In conclusion I will say Prof ewmayer IMHO that you have the natural aptitude to see the difficulty of others and the gift of making difficult concepts easy to understand.
If you do write (if not already) text books in Math or physics I can assure you I will be the first to buy.

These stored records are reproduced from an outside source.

(** *** Texts the URL parser leaves as they are

    An [http] or [https] URL whose host is made of dot-separated labels
    of lower-case letters, digits and single hyphens, each starting with
    a letter; whose port, if any, is a decimal number without leading
    zero, at most 65535 and not the scheme's default; and whose path
    starts with a slash and consists of segments other than [.] and
    [..] made of letters, digits and [-._~!$&'()*+,;=:@]. *)
















(** [searchParams.set(k, v)]: the first pair named [k] takes the value,
    later ones are removed; a new name is appended. *)
Fixpoint set (k v : string) (l : list (string * string)) : list (string * string) :=
  match l with
  | [] => [(k, v)]
  | (k', v') :: rest =>
      if bool_decide (k' = k)
      then (k, v) :: filter (fun p => p.1 ≠ k) rest
      else (k', v') :: set k v rest
  end.

Definition hexDigit (n : nat) : ascii :=
  match n with
  | 0 => "0" | 1 => "1" | 2 => "2" | 3 => "3" | 4 => "4" | 5 => "5"
  | 6 => "6" | 7 => "7" | 8 => "8" | 9 => "9" | 10 => "A" | 11 => "B"
  | 12 => "C" | 13 => "D" | 14 => "E" | _ => "F"
  end%nat%char.

Definition unreserved (n : nat) : bool :=
  ((48 <=? n) && (n <=? 57) || (65 <=? n) && (n <=? 90)
   || (97 <=? n) && (n <=? 122)
   || (n =? 42) || (n =? 45) || (n =? 46) || (n =? 95))%nat.

Fixpoint encode (s : string) : string :=
  match s with
  | EmptyString => EmptyString
  | String c rest =>
      let n := nat_of_ascii c in
      if unreserved n then String c (encode rest)
      else if (n =? 32)%nat then String "+"%char (encode rest)
      else String "%"%char
             (String (hexDigit (n / 16)%nat)
                (String (hexDigit (n mod 16)%nat) (encode rest)))
  end.

Fixpoint serialize (l : list (string * string)) : string :=
  match l with
  | [] => EmptyString
  | [(k, v)] => encode k +:+ "=" +:+ encode v
  | (k, v) :: rest => encode k +:+ "=" +:+ encode v +:+ "&" +:+ serialize rest
  end.

Definition toString (u : t) : string :=
  match searchParams u with
  | [] => href u
  | l => href u +:+ "?" +:+ serialize l
  end.

End URL.

(** ** [src/services/httpClient.ts] *)

Module HttpClient.
Import Js.

Inductive HttpMethod : Set := GET | POST | PUT | PATCH | DELETE.

Inductive TRPCCode : Set :=
  | BAD_REQUEST | UNAUTHORIZED | FORBIDDEN | NOT_FOUND | TIMEOUT
  | INTERNAL_SERVER_ERROR.

#[global] Instance HttpMethod_eq_dec : EqDecision HttpMethod.
Proof. solve_decision. Defined.

#[global] Instance TRPCCode_eq_dec : EqDecision TRPCCode.
Proof. solve_decision. Defined.

(** The [cause] option given to the [TRPCError] constructor. *)
Inductive Cause : Type :=
  | CauseNone
  | CauseResponse (status : Z) (body : Json)     (* { status, body: raw } *)
  | CauseValidation                              (* parsed.error *)
  | CauseCaught (name : option string) (message : option string).

(** The options a [TRPCError] is constructed from; [message] is the
    value handed to the constructor. *)
Record TRPCError := {
  code : TRPCCode;
  message : Json;
  cause : Cause;
}.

I have treasured (literally) your marvellous explanation on ‘singularity’ and ‘renormalisation’. Please keep up the good work and be a guiding light for all of us.
Thank you,
Mally.

[ET_]

Mally, there has been a wonderful thread in Mersenneforum, where ewmayer and philmoore discussed about about ECM and P-1. It's really worth copying and studying it I did.

Luigi

[mfgoode]

Quote:

Originally Posted by ET_

Mally, there has been a wonderful thread in Mersenneforum, where ewmayer and philmoore discussed about about ECM and P-1. It's really worth copying and studying it I did.

Luigi

Mille Gratia ET!.
I will do as you say as you have put me onto the giants of
mersenne forum. If I can stand on their shoulders it will enable me to see further.If they drop me I still can collect sea shells!
Buona Sera Senor! (hope thats not an abuse!)
Mally

[davar55]

Just came across this interesting thread, especially the wonderfully
lucid explanation provided by ewmayer. Want to echo the late Mally
in complimenting that post's style and clarity.

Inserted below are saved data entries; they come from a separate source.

Lemma analyse_undecodable_run w interpreter data e :
  upload_written env w data ->
  upload_undecodable env data e ->
  let temp_path := tempfile_name env (fs w) ".wav" in
  analyse env interpreter data w =
  (inr tt,
   mkWorld (delete temp_path (fs w)) (arena w)
     (trace w ++ [st_header "Hasil Analisis"; st_audio data;
                  tempfile_created temp_path;
                  st_error ("Error saat memproses file audio: " +:+ exn_str e);
                  os_removed temp_path])).
Proof.
  intros Hwritten Hfail temp_path.
  unfold analyse. unfold mbind at 1 2 3 4 5. unfold M_bind at 1 2 3 4 5.
  unfold emit at 1 2. unfold NamedTemporaryFile_write.
  cbn beta iota delta [fs arena trace].
  unfold upload_written in Hwritten. rewrite Hwritten.
  cbn beta iota delta [fs arena trace]. fold temp_path.
  erewrite extract_failed.
  2: { right. exists data. split; [apply lookup_insert_eq | exact Hfail]. }
  unfold os_remove. cbn beta iota delta [fs arena trace].
  rewrite lookup_insert_eq, !delete_insert_eq.
  by rewrite <- !app_assoc.
Qed.

(** X12. Once the upload is written to the scratch file, the decoder sees
    exactly the uploaded bytes, whatever was at the scratch path before:
    when they decode to [mfcc], the analysis is the inference on the
    normalised, reshaped [mfcc] followed by the result columns, started
    in a world where the scratch file has already been created and
    removed. *)
Theorem analyse_decoded w interpreter data mfcc :
  upload_written env w data ->
  upload_decodes env data mfcc ->
  let temp_path := tempfile_name env (fs w) ".wav" in
  analyse env interpreter data w =
  (run_tflite_inference interpreter (make_input (fix_length mfcc default_max_pad_len))
     ≫= show_results env)
    (mkWorld (delete temp_path (fs w)) (arena w)
       (trace w ++ [st_header "Hasil Analisis"; st_audio data;
                    tempfile_created temp_path; os_removed temp_path])).
Proof. apply analyse_decoded_run. Qed.

(** X13. An upload that is written to the scratch file and does not
    decode ends the request quietly: the error is shown, the scratch file
    is removed, the interpreter is left as it was, nothing else is drawn
    and the script does not raise. *)
Theorem analyse_undecodable w interpreter data e :
  upload_written env w data ->
  upload_undecodable env data e ->
  let temp_path := tempfile_name env (fs w) ".wav" in
  analyse env interpreter data w =
  (inr tt,
   mkWorld (delete temp_path (fs w)) (arena w)
     (trace w ++ [st_header "Hasil Analisis"; st_audio data;
                  tempfile_created temp_path;
                  st_error ("Error saat memproses file audio: " +:+ exn_str e);
                  os_removed temp_path])).
Proof. apply analyse_undecodable_run. Qed.
End AnalyseMore.

Lemma analyse_decoded_witness :
  app.analyse demo.env demo.interpreter demo.clip demo.ready =
  (app.run_tflite_inference demo.interpreter
     (app.make_input (app.fix_length (replicate 40 (map demo.sample_of_byte demo.clip))
                        app.default_max_pad_len))
     ≫= app.show_results demo.env)
    (app.mkWorld (delete "/tmp/tmpclip.wav" (app.fs demo.ready)) (Some None)
       [app.st_header "Hasil Analisis"; app.st_audio demo.clip;
        app.tempfile_created "/tmp/tmpclip.wav"; app.os_removed "/tmp/tmpclip.wav"]).
Proof.
  refine (analyse_decoded demo.env demo.ready demo.interpreter demo.clip
            (replicate 40 (map demo.sample_of_byte demo.clip)) eq_refl _).
  exists (map demo.sample_of_byte demo.clip), app.default_sr. split; reflexivity.
Defined.

Lemma analyse_undecodable_witness :
  app.analyse demo.env demo.interpreter [] demo.ready =
  (inr tt,
   app.mkWorld (delete "/tmp/tmpclip.wav" (app.fs demo.ready)) (Some None)
     [app.st_header "Hasil Analisis"; app.st_audio [];
      app.tempfile_created "/tmp/tmpclip.wav";
      app.st_error "Error saat memproses file audio: file is empty";
      app.os_removed "/tmp/tmpclip.wav"]).
Proof.
  refine (analyse_undecodable demo.env demo.ready demo.interpreter []
            (Exception "file is empty") eq_refl _).
  left. reflexivity.
Defined.

(** ** Which elements a run can emit *)

Section Emits.
Context {F : Type} {FO : FloatOps F} {IState : Type}.
Import np py app.

Implicit Types (w : world (F:=F) (IState:=IState))
               (P Q : event (F:=F) -> Prop).

Lemma only_emits_ret {A} P (a : A) : only_emits (IState:=IState) P (mret a).
Proof. intros w. exists []. by rewrite app_nil_r. Qed.

Lemma only_emits_raise {A} P (e : exn) : only_emits (IState:=IState) P (raise (A:=A) e).
Proof. intros w. exists []. by rewrite app_nil_r. Qed.

Lemma only_emits_lift {A} P (r : exn + A) : only_emits (IState:=IState) P (lift r).
Proof. intros w. exists []. by rewrite app_nil_r. Qed.

Lemma only_emits_emit P ev : P ev -> only_emits (IState:=IState) P (emit ev).
Proof. intros HP w. exists [ev]. split; [done|]. by apply Forall_singleton. Qed.

Lemma only_emits_bind {A B} P (m : M (world (F:=F) (IState:=IState)) A)
    (k : A -> M (world (F:=F) (IState:=IState)) B) :
  only_emits P m -> (forall a, only_emits P (k a)) -> only_emits P (m ≫= k).
Proof.
  intros Hm Hk w. unfold mbind, M_bind.
  destruct (Hm w) as (evs & Htr & HP).
  destruct (m w) as [[e|a] w1]; simpl in *.
  - by exists evs.
  - destruct (Hk a w1) as (evs' & Htr' & HP').
    exists (evs ++ evs'). split; [by rewrite Htr', Htr, app_assoc|].
    by apply Forall_app.
Qed.

Lemma only_emits_index {A} P (l : list A) i :
  only_emits P (index (F:=F) (IState:=IState) l i).
Proof. unfold index. destruct (l !! i); [apply only_emits_ret | apply only_emits_raise]. Qed.

Lemma only_emits_on_arena P (f : IState -> exn + IState) :
  only_emits P (on_arena (F:=F) f).
Proof.
  intros w. unfold on_arena. exists []. rewrite app_nil_r. split; [|done].
  destruct (arena w) as [a|]; [|done]. by destruct (f a).
Qed.

Lemma only_emits_of_arena {A} P (f : IState -> exn + A) :
  only_emits P (of_arena (F:=F) f).
Proof.
  intros w. unfold of_arena. exists []. rewrite app_nil_r. split; [|done].
  by destruct (arena w).
Qed.

Lemma only_emits_DataFrame P (prediction : list F) labels :
  only_emits P (DataFrame (IState:=IState) prediction labels).
Proof.
  unfold DataFrame. destruct (_ =? _); [apply only_emits_ret | apply only_emits_raise].
Qed.

Lemma only_emits_inference interpreter input_data :
  only_emits result_event
    (run_tflite_inference (F:=F) (IState:=IState) interpreter input_data).
Proof.
  unfold run_tflite_inference.
  repeat (apply only_emits_bind; [|intros ?]);
    auto using only_emits_index, only_emits_on_arena, only_emits_of_arena.
  by apply only_emits_emit.
Qed.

Perhaps its author could briefly make the connection to tensors,
a math topic I'd love some additional background on.

[davieddy]

Quote:

Originally Posted by davar55

Just came across this interesting thread, especially the wonderfully
lucid explanation provided by ewmayer. Want to echo the late Mally
in complimenting that post's style and clarity.

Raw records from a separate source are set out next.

(** X1. Adding an item under an id its collection does not hold and then
    removing that id gives back the store as it was: the collection has its
    old properties in their old order, and nothing else has moved. *)
Theorem X1_add_then_remove_restores
    (s : ContextItemsState) (a : Action) (item : ContextItem) (key : Key.t) :
  store_ok s -> added a = Some item ->
  table_get (item_type item) collectionMap = Some key ->
  JSObject.get (item_id item) (collection key s) = None ->
  exists s',
    call a s = Normal (s', None)
    /\ JSObject.get (item_id item) (collection key s') = Some item
    /\ removeItem (item_type item) (item_id item) s' = s.
Proof.
  intros H Ha Hk Hg.
  destruct (add_action_effect a item key s H Ha Hk) as (s' & Ec & Hget & _).
  exists s'. split; [exact Ec|]. split; [exact Hget|].
  store_parts.
  destruct a; try discriminate; simpl in Ha; injection Ha as <-;
    simpl in Hk; injection Hk as <-; simpl in Ec; injection Ec as <-;
    simpl in Hg; apply inject_get_None in Hg;
    unfold removeItem; simpl; destruct s; simpl in *;
    unfold addFile, addFolder, addYouTubeVideo, addTag, addScreenpipe,
      addSearchResults, set_files, set_folders, set_youtubeVideos, set_tags,
      set_screenpipe, set_searchResults; simpl; f_equal.
  - now apply (add_remove_collection File.id).
  - now apply (add_remove_collection Folder.id).
  - now apply (add_remove_collection YouTube.id).
  - now apply (add_remove_collection Tag.id).
  - now apply (add_remove_collection Screenpipe.id).
  - now apply (add_remove_collection Search.id).
Qed.

Lemma X1_witness :
  removeItem Ty.file "c.md" (addFile ex_file_c ex_store) = ex_store.
Proof.
  destruct (X1_add_then_remove_restores ex_store (AddFile ex_file_c)
              (IFile ex_file_c) Key.files ex_store_ok eq_refl eq_refl eq_refl)
    as (s' & Ec & _ & Hback).
  injection Ec as <-. exact Hback.
Defined.

(** X2. An add action is idempotent: calling it a second time with the same
    item leaves the store of the first call. *)
Theorem X2_add_twice_is_add_once
    (s : ContextItemsState) (a : Action) (item : ContextItem) :
  store_ok s -> added a = Some item ->
  exists s1,
    call a s = Normal (s1, None) /\ call a s1 = Normal (s1, None).
Proof.
  intros H Ha. store_parts.
  destruct a; try discriminate; simpl; eexists; (split; [reflexivity|]);
    do 2 f_equal.
  - unfold addFile. destruct s; simpl in *. unfold set_files; simpl. f_equal.
    now apply (add_add_collection File.id).
  - unfold addFolder. destruct s; simpl in *. unfold set_folders; simpl.
    f_equal. now apply (add_add_collection Folder.id).
  - unfold addYouTubeVideo. destruct s; simpl in *.
    unfold set_youtubeVideos; simpl. f_equal.
    now apply (add_add_collection YouTube.id).
  - unfold addTag. destruct s; simpl in *. unfold set_tags; simpl. f_equal.
    now apply (add_add_collection Tag.id).
  - unfold addScreenpipe. destruct s; simpl in *.
    unfold set_screenpipe; simpl. f_equal.
    now apply (add_add_collection Screenpipe.id).
  - unfold addSearchResults. destruct s; simpl in *.
    unfold set_searchResults; simpl. f_equal.
    now apply (add_add_collection Search.id).
Qed.

Lemma X2_witness :
  addFile ex_file_a2 (addFile ex_file_a2 ex_store)
  = addFile ex_file_a2 ex_store.
Proof.
  destruct (X2_add_twice_is_add_once ex_store (AddFile ex_file_a2)
              (IFile ex_file_a2) ex_store_ok eq_refl) as (s1 & E1 & E2).
  injection E1 as <-.
  exact (f_equal
           (fun c => match c with Normal (x, _) => x | Throw _ => initial end)
           E2).
Defined.

(** ** Calls on different collections *)

(** X3. Two calls that write different collections (add actions of different
    types, [removeItem] of another type) commute: in either order they leave
    the same store. *)
Theorem X3_calls_on_different_collections_commute
    (s : ContextItemsState) (a1 a2 : Action) (k1 k2 : Key.t) :
  touches a1 = Some k1 -> touches a2 = Some k2 -> k1 <> k2 ->
  exists s1 s2 s',
    call a1 s = Normal (s1, None) /\ call a2 s1 = Normal (s', None)
    /\ call a2 s = Normal (s2, None) /\ call a1 s2 = Normal (s', None).
Proof.
  intros H1 H2 Hne.
  destruct a1, a2; try discriminate;
    repeat match goal with t : ContextItemType |- _ => destruct t end;
    simpl in H1, H2; injection H1 as <-; injection H2 as <-;
    try (exfalso; apply Hne; reflexivity);
    do 3 eexists; repeat split; reflexivity.
Qed.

Perhaps its author could briefly make the connection to tensors,
a math topic I'd love some additional background on.

Hmmm.

I'll read the whole thread in due course, but the required
answer to the OP was obviously the promptly supplied
2piR*cos(latitude)/day.

I was truly surprized to hear from Philmoore that the formula
"surface area of a sphere between two // planes h apart = 2pi*R*h"
was new to him.

Equally delightful, and simple to prove, is that the angles of
a triangle area A formed by three great circles on a sphere add up to
pi + A/R^2.

David

[davar55]

Yes, that might be a delightful result, but ewmayer at least thought
before he contributed his useful post.